Pick out and copy every line below that has the word "Hlong".

Records drawn from a dataset —
■ ■ ■ ■ ■ ■ ■
Lemma header_from_buffer_long (buf : list byte) :
  (4 <= length buf)%nat ->
  exists h,
    Packet.header_from_buffer buf = Ok h
    /\ packet_byte_count h
       = (byte_val (nth 0 buf x00) + 256 * byte_val (nth 1 buf x00)) mod 32768
    /\ channel_number h = byte_val (nth 2 buf x00)
    /\ sequence_number h = byte_val (nth 3 buf x00)
    /\ data_length h = Z.max 0 (packet_byte_count h - 4)
    /\ 0 <= packet_byte_count h < 32768
    /\ 0 <= data_length h <= 32763.
Proof.
  intros Hlen.
  destruct buf as [|b0 [|b1 [|b2 [|b3 rest]]]]; simpl in Hlen; try lia.
  rewrite header_from_buffer_cons. cbv zeta. eexists. split; [reflexivity|].
  cbn [nth packet_byte_count channel_number sequence_number data_length].
  pose proof (byte_val_range b0) as H0.
  pose proof (byte_val_range b1) as H1.
  rewrite mask_bit15 by lia.
  pose proof (Z.mod_pos_bound (byte_val b0 + 256 * byte_val b1) 32768
                ltac:(lia)) as Hmod.
  repeat split; try reflexivity; lia.
Qed.

Lemma header_from_buffer_ok (buf : list byte) (h : PacketHeader) :
  Packet.header_from_buffer buf = Ok h -> (4 <= length buf)%nat.
Proof.
  intros Hh. destruct (Nat.lt_ge_cases (length buf) 4) as [Hshort|Hlong];
    [|exact Hlong].
  rewrite header_from_buffer_short in Hh by exact Hshort. discriminate Hh.
Qed.

(** X1: [header_from_buffer] raises [struct.error] on a buffer of fewer than
    four bytes; on a longer one it returns the header whose byte count is the
    little-endian word of bytes 0 and 1 with bit 15 dropped (so below
    0x8000), whose channel and sequence are bytes 2 and 3, and whose data
    length is the byte count less 4, never below 0. *)
Theorem header_from_buffer_fields (buf : list byte) :
  ((length buf < 4)%nat ->
   Packet.header_from_buffer buf = Raise StructError)
  /\ ((4 <= length buf)%nat ->
      exists h,
        Packet.header_from_buffer buf = Ok h
        /\ packet_byte_count h
           = (byte_val (nth 0 buf x00) + 256 * byte_val (nth 1 buf x00))
             mod 32768
        /\ channel_number h = byte_val (nth 2 buf x00)
        /\ sequence_number h = byte_val (nth 3 buf x00)
        /\ data_length h = Z.max 0 (packet_byte_count h - 4)
        /\ 0 <= packet_byte_count h < 32768
        /\ 0 <= data_length h <= 32763).
Proof.
  split; [apply header_from_buffer_short | apply header_from_buffer_long].
Qed.

(** A header with the continuation bit set, and a buffer that is too short. *)
Lemma header_from_buffer_fields_witness :
  Packet.header_from_buffer (map byte_of_Z [0x14; 0x80; 0x02]) = Raise StructError
  /\ exists h,
       Packet.header_from_buffer (map byte_of_Z [0x14; 0x80; 0x02; 0x01; 0xF1])
       = Ok h
       /\ packet_byte_count h = (0x14 + 256 * 0x80) mod 32768
       /\ channel_number h = 2
       /\ sequence_number h = 1
       /\ data_length h = Z.max 0 (packet_byte_count h - 4)
       /\ 0 <= packet_byte_count h < 32768
       /\ 0 <= data_length h <= 32763.
Proof.
  split.
  - apply (header_from_buffer_fields (map byte_of_Z [0x14; 0x80; 0x02])).
    simpl. lia.
  - apply (header_from_buffer_fields
             (map byte_of_Z [0x14; 0x80; 0x02; 0x01; 0xF1])).
    simpl. lia.
Defined.

(** X2: [Packet.__init__] fails, with [struct.error], exactly on buffers of
    fewer than four bytes.  The payload of the packet it builds is the slice
    of the buffer that starts at byte 4 and has [data_length] bytes, cut
    where the buffer ends; a header that announces four bytes or fewer gives
    an empty payload, on which [report_id] raises [IndexError]. *)
Theorem packet_init_payload (buf : list byte) :
  ((length buf < 4)%nat -> Packet.init buf = Raise StructError)
  /\ (forall p : Packet.t,
        Packet.init buf = Ok p ->
        (4 <= length buf)%nat
        /\ Packet.header_from_buffer buf = Ok (Packet.header p)
        /\ Packet.data p
           = take (Z.to_nat (data_length (Packet.header p))) (drop 4 buf)
        /\ length (Packet.data p)
           = Nat.min (Z.to_nat (data_length (Packet.header p))) (length buf - 4)
        /\ (packet_byte_count (Packet.header p) <= 4 ->
            Packet.data p = [] /\ Packet.report_id p = Raise IndexError)).
Proof.
  split.
  - intros Hshort. unfold Packet.init.
    rewrite header_from_buffer_short by exact Hshort. reflexivity.
  - intros p Hinit.
    assert (Hlen : (4 <= length buf)%nat).
    { unfold Packet.init in Hinit.
      destruct (Packet.header_from_buffer buf) as [h|e|] eqn:Hh;
        try discriminate Hinit.
      exact (header_from_buffer_ok buf h Hh). }
    split; [exact Hlen|].
    destruct (header_from_buffer_long buf Hlen)
      as (h & Hh & _ & _ & _ & Hdl & _ & _).
    destruct buf as [|b0 [|b1 [|b2 [|b3 rest]]]]; simpl in Hlen; try lia.
    destruct (packet_init_cons b0 b1 b2 b3 rest)
      as (h' & Hh' & _ & _ & _ & Hinit').
    assert (h' = h) by congruence. subst h'.
    rewrite Hinit' in Hinit. inversion Hinit; subst p. simpl.
    split; [exact Hh|]. split; [reflexivity|].
    split; [rewrite length_take; lia|].
    intros Hcount.
    assert (Hzero : Z.to_nat (data_length h) = 0%nat) by lia.
    rewrite Hzero. split; reflexivity.
Qed.

(** A frame whose header announces 20 bytes in a buffer that holds 9, and a
    buffer of three bytes. *)
Lemma packet_init_payload_witness :
  Packet.init (map byte_of_Z [0x14; 0x00; 0x02]) = Raise StructError
  /\ exists p,
       Packet.init (map byte_of_Z [0x14; 0x00; 0x02; 0x01; 0xF1; 0; 0x84; 0; 0])
       = Ok p
       /\ data_length (Packet.header p) = 16
       /\ length (Packet.data p) = 5%nat.
Proof.
  split.
  - apply (packet_init_payload (map byte_of_Z [0x14; 0x00; 0x02])). simpl. lia.
  - destruct (Packet.init
                (map byte_of_Z [0x14; 0x00; 0x02; 0x01; 0xF1; 0; 0x84; 0; 0]))
      as [p|e|] eqn:Hinit; try (vm_compute in Hinit; discriminate Hinit).
    exists p. split; [reflexivity|].
    destruct (proj2 (packet_init_payload _) p Hinit) as (_ & _ & _ & Hlen & _).
    vm_compute in Hinit. inversion Hinit; subst p. split; reflexivity.
Defined.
■ ■ ■ ■ ■ ■ ■
TASK RESULT —
  intros Hh. destruct (Nat.lt_ge_cases (length buf) 4) as [Hshort|Hlong];
    [|exact Hlong].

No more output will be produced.